* _Task directions_
Give again exactly, and only, the lines between the line holding "End AuxiliaryStatus." and the end of the listing, both boundary lines included.

**** Data for the task

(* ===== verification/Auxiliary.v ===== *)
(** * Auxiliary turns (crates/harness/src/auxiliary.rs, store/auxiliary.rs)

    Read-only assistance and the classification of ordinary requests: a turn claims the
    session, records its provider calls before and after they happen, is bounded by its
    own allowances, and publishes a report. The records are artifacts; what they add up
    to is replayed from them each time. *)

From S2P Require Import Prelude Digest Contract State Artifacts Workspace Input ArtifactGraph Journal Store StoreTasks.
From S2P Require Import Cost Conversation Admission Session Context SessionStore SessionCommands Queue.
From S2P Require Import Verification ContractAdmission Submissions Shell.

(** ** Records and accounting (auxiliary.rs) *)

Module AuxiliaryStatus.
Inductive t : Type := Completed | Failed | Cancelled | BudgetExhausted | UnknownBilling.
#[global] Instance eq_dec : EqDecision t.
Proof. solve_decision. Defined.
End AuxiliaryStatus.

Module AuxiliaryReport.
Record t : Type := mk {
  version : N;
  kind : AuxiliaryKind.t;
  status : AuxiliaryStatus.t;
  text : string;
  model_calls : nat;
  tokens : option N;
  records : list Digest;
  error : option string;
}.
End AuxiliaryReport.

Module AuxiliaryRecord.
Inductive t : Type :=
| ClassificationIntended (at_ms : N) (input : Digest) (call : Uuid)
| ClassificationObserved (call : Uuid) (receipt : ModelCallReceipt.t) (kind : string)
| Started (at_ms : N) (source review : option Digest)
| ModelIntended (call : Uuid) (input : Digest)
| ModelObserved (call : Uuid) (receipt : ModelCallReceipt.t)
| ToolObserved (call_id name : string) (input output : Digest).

********

* _Exercise solution_
End AuxiliaryStatus.

Module AuxiliaryReport.
Record t : Type := mk {
  version : N;
  kind : AuxiliaryKind.t;
  status : AuxiliaryStatus.t;
  text : string;
  model_calls : nat;
  tokens : option N;
  records : list Digest;
  error : option string;
}.
End AuxiliaryReport.

Module AuxiliaryRecord.
Inductive t : Type :=
| ClassificationIntended (at_ms : N) (input : Digest) (call : Uuid)
| ClassificationObserved (call : Uuid) (receipt : ModelCallReceipt.t) (kind : string)
| Started (at_ms : N) (source review : option Digest)
| ModelIntended (call : Uuid) (input : Digest)
| ModelObserved (call : Uuid) (receipt : ModelCallReceipt.t)
| ToolObserved (call_id name : string) (input output : Digest).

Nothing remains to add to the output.